Landing back home after my usual tax-time road-trip to Oklahoma, it dawned on me that I am always happiest when moving. I think that’s why I don’t really care much for air travel—it doesn’t take long enough. I want to experience the movement across land. After three years of traveling the main highway, I don’t take many pictures. But like a strange mosaic, the sites that compel repeatedly are telling. Eagle’s Landing Motel is next to the Dinner Bell Restaurant. Same place, different year.
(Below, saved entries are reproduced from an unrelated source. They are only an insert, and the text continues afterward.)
(** X9.  The entry of a region does not depend on what else is requested:
    when a query for several regions and the query for one of them alone both
    return, they give that region the same entry. *)
Theorem entry_independent_of_batch (g : Globals) (payload : Payload)
    (h h' h'' : Store) (l : nat) (table : DataFrame) (region : string)
    (out alone : gmap string Metrics) :
  _df g = Some l -> h !! l = Some table ->
  region ∈ regions payload ->
  run g payload h = (Return out, h') ->
  run g (mkPayload [region] (threshold_ms payload)) h = (Return alone, h'') ->
  is_Some (out !! region) /\ out !! region = alone !! region.
Proof.
  intros Hg Hl Hin Hout Halone.
  rewrite (latency_check_returned floatify float_str _ _ _ _ _ _ _ Hg Hl Hout).
  rewrite (latency_check_returned floatify float_str _ _ _ _ _ _ _ Hg Hl Halone).
  rewrite !response_lookup.
  rewrite decide_True by assumption.
  rewrite decide_True by (simpl; apply list_elem_of_here).
  split; [eauto|reflexivity].
Qed.

(** X10.  [breaches] lies between 0 and the number of matched rows, and a NaN
    threshold gives no breach at all. *)
Theorem breaches_bounds (g : Globals) (payload : Payload) (h : Store)
    (l : nat) (table : DataFrame) (region : string) :
  _df g = Some l -> h !! l = Some table ->
  is_Some (latency_col_of table) -> is_Some (region_col_of table) ->
  region ∈ regions payload ->
  exists out h' e,
    run g payload h = (Return out, h') /\
    out !! region = Some e /\
    (0 <= breaches e <= Z.of_nat (matches floatify float_str table region))%Z /\
    (is_nan (threshold_ms payload) = true -> breaches e = 0%Z).
Proof.
  intros Hg Hl Hlat Hreg Hin. eexists _, _, _. split; [|split].
  - eapply latency_check_loaded; eassumption.
  - rewrite response_lookup, decide_True by assumption. reflexivity.
  - rewrite breaches_entry. split.
    + split; [lia|]. apply Nat2Z.inj_le.
      etransitivity; [apply filter_length_le|]. apply mask_list_length.
    + intros Hnan. rewrite filter_none; [reflexivity|].
      intros v. apply ltb_nan_l, Hnan.
Qed.

(** X11.  Raising the threshold never raises [breaches]. *)
Theorem breaches_antitone (g : Globals) (rs : list string) (t1 t2 : float)
    (h : Store) (l : nat) (table : DataFrame) (region : string) :
  _df g = Some l -> h !! l = Some table ->
  is_Some (latency_col_of table) -> is_Some (region_col_of table) ->
  region ∈ rs ->
  (t1 <=? t2) = true ->
  exists out1 h1 e1 out2 h2 e2,
    run g (mkPayload rs t1) h = (Return out1, h1) /\ out1 !! region = Some e1 /\
    run g (mkPayload rs t2) h = (Return out2, h2) /\ out2 !! region = Some e2 /\
    (breaches e2 <= breaches e1)%Z.
Proof.
  intros Hg Hl Hlat Hreg Hin Hle. eexists _, _, _, _, _, _.
  split; [eapply latency_check_loaded; eassumption|].
  split; [rewrite response_lookup, decide_True by assumption; reflexivity|].
  split; [eapply latency_check_loaded; eassumption|].
  split; [rewrite response_lookup, decide_True by assumption; reflexivity|].
  simpl. rewrite !breaches_entry. apply Nat2Z.inj_le, filter_length_mono.
  intros v. apply leb_ltb_trans, Hle.
Qed.

(** X6.  How a row is matched.  When the region column is neither the latency
    nor the uptime column, row [i] is selected by a requested region exactly
    when the text of its region cell, trimmed and lowercased, equals the
    trimmed and lowercased request; a missing cell of a text column counts as
    the text [nan]; the cells of a numeric column are compared as [str] gives
    them, without trimming. *)
Theorem row_matching_rule (table : DataFrame) (lc rc : string)
    (region : string) (i : nat) :
  latency_col_of table = Some lc -> region_col_of table = Some rc ->
  rc <> lc -> uptime_col_of table <> Some rc ->
  match column table rc with
  | Object cells =>
      forall cell, cells !! i = Some cell ->
        row_mask floatify float_str table region !! i =
        Some (String.eqb
                (region_key_of match cell with PStr t => t | PNaN => "nan" end)
                (region_key_of region))
  | Int64 ids =>
      forall z, ids !! i = Some z ->
        row_mask floatify float_str table region !! i =
        Some (String.eqb (pretty z) (region_key_of region))
  | Float64 values =>
      forall v, values !! i = Some v ->
        row_mask floatify float_str table region !! i =
        Some (String.eqb (float_str v) (region_key_of region))
  end.
Proof.
  intros Hlat Hreg Nl Nu. unfold row_mask.
  rewrite (region_keys_plain floatify float_str table lc rc Hlat Hreg Nl Nu).
  destruct (column table rc) as [ids|values|cells]; simpl.
  - intros z Hz. rewrite !lookup_map, Hz. reflexivity.
  - intros v Hv. rewrite !lookup_map, Hv. reflexivity.
  - intros cell Hc. rewrite !lookup_map, Hc. reflexivity.
Qed.

End EndpointMore.

(** ** More on the endpoint of [api/app.py] *)

Section ApiMore.

Implicit Types (telemetry : DataFrame) (result acc : gmap string Metrics).

Lemma getitem_missing (df : DataFrame) (key : string) :
  existsb (String.eqb key) (Pd.columns df) = false ->
  getitem df key = Raise (KeyError key).
Proof.
  intros H. destruct (getitem df key) as [s|e] eqn:G.
  - apply getitem_Return in G. congruence.
  - unfold getitem in G. destruct (List.find _ (data df)); [discriminate|symmetry; exact G].
Qed.

Lemma getitem_data_not_empty (df : DataFrame) (key : string) (s : Series) :
  getitem df key = Return s -> (length (data df) =? 0)%nat = false.
Proof.
  unfold getitem. destruct df as [n [|kv l]]; simpl; [discriminate|reflexivity].
Qed.

(** One iteration, read off the whole table. *)
Lemma check_region_spec telemetry (threshold : float) result (region : string)
    (col : Series) :
  getitem telemetry "region" = Return col ->
  Api.check_region telemetry threshold result region =
  if (count_true (eq_scalar col region) =? 0)%nat then Return result
  else obind (api_entry telemetry threshold (eq_scalar col region))
             (fun e => Return (<[region := e]> result)).
Proof.
  intros Hcol. unfold Api.check_region. rewrite Hcol. simpl obind. unfold empty.
  change (index_len (mask_rows (eq_scalar col region) telemetry))
    with (count_true (eq_scalar col region)).
  replace (length (data (mask_rows (eq_scalar col region) telemetry)))
    with (length (data telemetry)) by (simpl; rewrite length_map; reflexivity).
  rewrite (getitem_data_not_empty _ _ _ Hcol), orb_false_r.
  destruct (count_true (eq_scalar col region) =? 0)%nat; [reflexivity|].
  unfold api_entry. rewrite !getitem_mask_rows.
  destruct (getitem telemetry "latency_ms") as [lat|]; simpl; [|reflexivity].
  destruct (mean _) as [avg|]; simpl; [|reflexivity].
  destruct (percentile _ 95) as [p95|]; simpl; [|reflexivity].
  destruct (getitem telemetry "uptime") as [up|]; simpl; [|reflexivity].
  destruct (mean _) as [avgu|]; simpl; [|reflexivity].
  destruct (gt_scalar _ threshold) as [over|]; reflexivity.
Qed.

(** The loop, once it has returned: a requested region with rows has the
    entry [api_entry] computes for it, every other key is as before. *)
Lemma for_each_region_result telemetry (threshold : float) (col : Series)
    (rs : list string) acc result :
  getitem telemetry "region" = Return col ->
  Api.for_each_region (Api.check_region telemetry threshold) rs acc = Return result ->
  forall region,
    (region ∈ rs -> count_true (eq_scalar col region) <> 0%nat ->
     exists e, api_entry telemetry threshold (eq_scalar col region) = Return e /\
               result !! region = Some e) /\
    (~ (region ∈ rs /\ count_true (eq_scalar col region) <> 0%nat) ->
     result !! region = acc !! region).
Proof.
  intros Hcol. revert acc. induction rs as [|r rs IH]; intros acc; simpl.
  - intros [= <-] region. split; [intros H; inversion H|reflexivity].
  - rewrite (check_region_spec _ _ _ _ _ Hcol).
    destruct (count_true (eq_scalar col r) =? 0)%nat eqn:Hr; simpl.
    + apply Nat.eqb_eq in Hr. intros Hrun region.
      destruct (IH _ Hrun region) as [Hin Hout]. split.
      * intros Hreg Hc. apply elem_of_cons in Hreg as [->|Hreg]; [contradiction|auto].
      * intros N. apply Hout. intros [Hreg Hc]. apply N. split; [|assumption].
        apply elem_of_cons. auto.
    + apply Nat.eqb_neq in Hr.
      destruct (api_entry telemetry threshold (eq_scalar col r)) as [e0|] eqn:He;
        simpl; [|discriminate].
      intros Hrun region. destruct (IH _ Hrun region) as [Hin Hout].
      destruct (decide (region ∈ rs /\ count_true (eq_scalar col region) <> 0%nat))
        as [[Hreg Hc]|N].
      * split; [intros _ _; auto|]. intros N. exfalso. apply N. split; [|assumption].
        apply elem_of_cons. auto.
      * rewrite (Hout N). split.
        -- intros Hreg Hc. apply elem_of_cons in Hreg as [->|Hreg]; [|tauto].
           exists e0. split; [assumption|]. apply lookup_insert_eq.
        -- intros N'. apply lookup_insert_ne. intros <-. apply N'.
           split; [apply list_elem_of_here|assumption].
Qed.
There’s always the urge to document things, to hang on. But the thought is a little different this year—I was listening to a BBC Front Row podcast (I always save them up until the news is old) with an interview with Brian Eno about 77 Million Paintings. Eno claimed, rightfully, that the amount of time that it has been possible to record things (visually, aurally) represents an infinitesimal sliver of historical time. In the rush to record, we loose something valuable in our experience of the world—or at least this has been the claim about the “tourist” experience volleyed back and forth since the sixties. We’re meant to just let the experience flow past us, to let it go. Documenting is like collecting, and I don’t really see a problem in that. Collecting creates, for me at least, a deeper experience than letting go.
Of course, embracing flux is an important counterpoint—“I’m not going to be around forever. Why should I care if my stuff is?” No matter how personally fascinating, collections (of images or things) seldom generate mass interest or appeal. But if we save nothing, we lose everything. Although I love to move, I also love to collect.